> _TASK GOAL_: The lines below should be written out again in full, exactly as they are.

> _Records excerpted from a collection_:
(** * dadi.Numerics: grid, extrapolation to zero grid spacing, projection cache

    A shallow embedding of [dadi/Numerics.py].  Floating-point values are
    modelled in exact arithmetic by the real numbers [R].  The projection
    cache, whose behaviour depends on not-a-number values, is written over
    a float interface, with exact arithmetic extended by not-a-number as
    its instance.  Python exceptions are explicit results, and the calls
    of the extrapolation wrapper are recorded in a trace. *)

From Stdlib Require Import Reals Lra Lia ZArith List String.
From Stdlib Require Import FunctionalExtensionality.
From stdpp Require Import gmap list pretty.
Import ListNotations.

> _ANSWER TO THIS PROBLEM_:
(** * dadi.Numerics: grid, extrapolation to zero grid spacing, projection cache

    A shallow embedding of [dadi/Numerics.py].  Floating-point values are
    modelled in exact arithmetic by the real numbers [R].  The projection
    cache, whose behaviour depends on not-a-number values, is written over
    a float interface, with exact arithmetic extended by not-a-number as
    its instance.  Python exceptions are explicit results, and the calls
    of the extrapolation wrapper are recorded in a trace. *)

From Stdlib Require Import Reals Lra Lia ZArith List String.
From Stdlib Require Import FunctionalExtensionality.
From stdpp Require Import gmap list pretty.
Import ListNotations.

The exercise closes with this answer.